1. M/s. Jindal Steel & Power Ltd. is in appeal against Order in Appeal No. 198-199/2011 dated 30/11/2011 whereunder inter alia Cenvat Credit amounting to Rs. 2,58,570/- on the items rails and concrete sleepers has been disallowed, and further disallowed Cenvat credit on the items namely Roof Truss and Roof Girder involving the amount of Rs. 72,295; the demand of interest on reversal of Cenvat credit of Rs. 2,97000/- taken wrongly has also been confirmed.
2. Both sides have been heard.
3. The appellant has withdrawn credit claim for Cenvat credit amounting to Rs. 72,295 in respect of Roof Truss and Roof Girder, and therefore, they have reversed the said credit along with interest. Consequently the impugned order in this regard is sustained.

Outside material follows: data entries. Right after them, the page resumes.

Lemma run_paths (actions : list Action) :
  forall pg,
    map data_file (file_checkboxes (run fileData actions pg))
    = map data_file (file_checkboxes pg).
Proof.
  induction actions as [| a actions IH]; intros pg; [reflexivity |].
  unfold run in *. cbn [fold_left]. rewrite IH. apply act_paths.
Qed.

(** C2, amended. The regenerated export wraps one [<document>] for each
    checked file checkbox whose [data-file] value is the path of an
    entry of [fileData], and none for a checked checkbox whose value is
    the path of no entry; the documents are in the document order of the
    checkboxes, numbered from 1 in that order, each with the path and
    the content, as they are there, of the first entry of [fileData]
    with that path.  When every checkbox value is the path of an entry,
    there is exactly one document per checked checkbox.  No action
    adds, drops, renames or reorders a file checkbox, so the document
    order is the one the page was built with. *)
Theorem export_in_document_order (pg : Page) :
  llm_text (updateSelection fileData pg)
  = ("<documents>" ++ Str.newline ++ documents 1 (selected_files fileData pg)
     ++ "</documents>")%string /\
  map fd_path (selected_files fileData pg)
  = filter (fun path => existsb (fun f => String.eqb (fd_path f) path) fileData)
           (map data_file (checked_boxes pg)) /\
  Forall (fun f => find_file fileData (fd_path f) = Some f) (selected_files fileData pg) /\
  ((forall cb, In cb (file_checkboxes pg) ->
               exists f, In f fileData /\ fd_path f = data_file cb) ->
   map fd_path (selected_files fileData pg) = map data_file (checked_boxes pg)) /\
  (forall actions,
      map data_file (file_checkboxes (run fileData actions pg))
      = map data_file (file_checkboxes pg)).
Proof.
  split; [| split; [| split; [| split]]].
  - cbn [updateSelection llm_text]. unfold updateLLMText.
    rewrite llm_loop_documents. cbn [Nat.add]. now rewrite !append_assoc.
  - apply selected_paths.
  - unfold selected_files. apply Forall_forall. intros f Hin.
    apply in_flat_map in Hin. destruct Hin as [cb [_ Hf]].
    destruct (find_file fileData (data_file cb)) as [g |] eqn:Hfind; [| contradiction].
    destruct Hf as [Hf | []]. subst g.
    unfold find_file in Hfind. pose proof (find_some _ _ Hfind) as [_ Heq].
    apply String.eqb_eq in Heq. unfold find_file. now rewrite Heq.
  - intros Hall. unfold selected_files. rewrite selected_paths.
    unfold checked_boxes.
    induction (file_checkboxes pg) as [| cb fcs IH]; [reflexivity |].
    cbn [filter]. assert (Hrest : forall c, In c fcs ->
                             exists f, In f fileData /\ fd_path f = data_file c)
      by (intros c Hc; apply Hall; now right).
    destruct (checked cb); [| now apply IH].
    cbn [map filter].
    destruct (Hall cb (or_introl eq_refl)) as [f [Hf Hpath]].
    assert (Hex : existsb (fun f => String.eqb (fd_path f) (data_file cb)) fileData = true).
    { apply existsb_exists. exists f. split; [exact Hf | now apply String.eqb_eq]. }
    rewrite Hex. f_equal. now apply IH.
  - intros actions. apply run_paths.
Qed.

(** C3, amended. A click on a folder checkbox flips that checkbox and
    writes the new value through to every file checkbox under the
    folder; the derived views do not read the folder checkboxes; the
    folder checkboxes keep their own flags, which a click on a file and
    [toggleTests] leave as they are and [filterByExtension] leaves
    cleared. *)
Theorem folder_click_writes_through (pg : Page) :
  (forall i cb,
     nth_error (folder_checkboxes pg) i = Some cb ->
     nth_error (folder_checkboxes (click_folder fileData i pg)) i
     = Some (set_folder_checked (negb (folder_checked cb)) cb) /\
     Forall (fun f => checked f = negb (folder_checked cb))
            (SelectionSpec.descendants (data_folder cb) (click_folder fileData i pg))) /\
  (forall dcs,
     let pg' := updateSelection fileData (with_folders dcs pg) in
     sections pg' = sections (updateSelection fileData pg) /\
     selected_count pg' = selected_count (updateSelection fileData pg) /\
     selected_size pg' = selected_size (updateSelection fileData pg) /\
     llm_text pg' = llm_text (updateSelection fileData pg)) /\
  (forall i, folder_checkboxes (click_file fileData i pg) = folder_checkboxes pg) /\
  folder_checkboxes (toggleTests fileData pg) = folder_checkboxes pg /\
  (forall ext,
     folder_checkboxes (filterByExtension fileData ext pg)
     = map (set_folder_checked false) (folder_checkboxes pg)).
Proof.
  split; [| split; [| split; [| split]]].
  - intros i cb Hnth. unfold click_folder. rewrite Hnth. split.
    + unfold toggleFolder, updateSelection. cbn [with_files with_folders folder_checkboxes].
      clear - Hnth. revert i Hnth.
      induction (folder_checkboxes pg) as [| d dcs IH]; intros [| i] Hnth;
        try discriminate.
      * cbn in Hnth. inversion Hnth. reflexivity.
      * cbn [flip_folder nth_error]. apply IH. exact Hnth.
    + apply toggleFolder_descendants.
  - intros dcs. repeat split.
  - intros i. unfold click_file.
    destruct (nth_error (file_checkboxes pg) i); reflexivity.
  - reflexivity.
  - intros ext. reflexivity.
Qed.

End Script.

(** *** Concrete pages *)

Lemma toggleTests_involutive_witness :
  nth_error (file_checkboxes (toggleTests data_tests page_tests)) 1
  = Some {| data_file := "src/main_test.py"; checked := false |}.
Proof.
  apply (proj1 (toggleTests_involutive data_tests page_tests) 1
           {| data_file := "src/main_test.py"; checked := true |}).
  reflexivity.
Defined.

(** C2, as stated, fails: the manifest lists [a.py] before [b/c.py],
    the tree shows the folder [b] before the file [a.py], and the export
    follows the tree: [b/c.py] is document 1 and [a.py] document 2. *)
Lemma export_not_in_manifest_order :
  Scanner.collect_files fs_two ["repo"] Classifier.MAX_DEFAULT_BYTES true = Ok manifest_two /\
  file_data read_two manifest_two = Some data_two /\
  map data_file (checked_boxes page_two) = ["b/c.py"; "a.py"] /\
  llm_text page_two
  = ("<documents>" ++ Str.newline ++ document_entry 1 datum_c ++ document_entry 2 datum_a
     ++ "</documents>")%string /\
  SelectionSpec.export_in_manifest_order data_two page_two = [datum_a; datum_c] /\
  selected_files data_two page_two <> SelectionSpec.export_in_manifest_order data_two page_two.
Proof.
  split; [vm_compute; reflexivity |].
  split; [vm_compute; reflexivity |].
  split; [vm_compute; reflexivity |].
  split; [vm_compute; reflexivity |].
  split; [vm_compute; reflexivity |].
  intros H. vm_compute in H. discriminate.
Qed.

Lemma export_in_document_order_witness :
  map fd_path (selected_files data_two page_two) = map data_file (checked_boxes page_two).
Proof.
  apply (export_in_document_order data_two page_two).
  intros cb Hin. cbn in Hin.
  destruct Hin as [Hin | [Hin | []]]; subst cb.
  - exists datum_c. split; [right; now left | reflexivity].
  - exists datum_a. split; [now left | reflexivity].
Defined.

4. After having carefully considered the facts of the case and the submissions of both sides, it appears that the claim of Cenvat credit by the appellant on rails, concrete sleeper, Check Rail, Fish Plates amounting to Rs. 2,58,570/- is covered by the Hon'ble Supreme Court decision in the case of Jayaswal Neco Ltd. vs. CCE Raipur : 2015 (319) ELT 247 (S.C.). The Hon'ble Supreme Court in this case has observed as under:-
8. It is clear from the reading of the definition of capital goods that when machines, machinery, plants, equipment, etc., are used for producing or processing any good or bringing about any change in any substance for the manufacture of final product, it would qualify as "capital goods? and Modvat credit thereon would be permissible. Question that arises for consideration is as to in what manner such machines, machinery, plants, equipment, etc., is to be used for the purpose stated therein.
9. A direct answer to this question is given by this Court in 'M/s. J.K. Cotton Spinning & Weaving Mills Co. Ltd. v. Sales Tax Officer, Kanpur and Another' [1965 (1) SCR 900 : 1997 (91) E.L.T. 34 (S.C.)]. In this case, the test which was enunciated by the Court is:
Where any particular process is so integrally connected with the ultimate production of goods that but for that process, manufacture or processing of goods would be impossible or commercially inexpedient, goods required in that process would fall within the expression "in the manufacture of goods". For goods to answer that description, it is not necessary that they must of necessity be goods which are used as "ingredient or commodity in the creation of goods", or which are "directly and actually needed for turning out or making of the goods."
10. Though the court was concerned with the construction of Section 8(3)(b) of the Central Sales Tax Act, 1956, and Rule 13 framed under the said Act, the expression "in the manufacture or processing of goods for sale" appearing in Section 8(3)(b) came up for interpretation. Section 8(3)(b) authorises the Sales Tax Officer to specify goods intended for use by the dealer in the manufacture or processing of goods for sale or in mining, or in the generation or distribution of electricity or any other form of power. Rule 13 provides that such goods must be intended for use in the manufacture or processing of goods for sale or in mining or generation or distribution of power.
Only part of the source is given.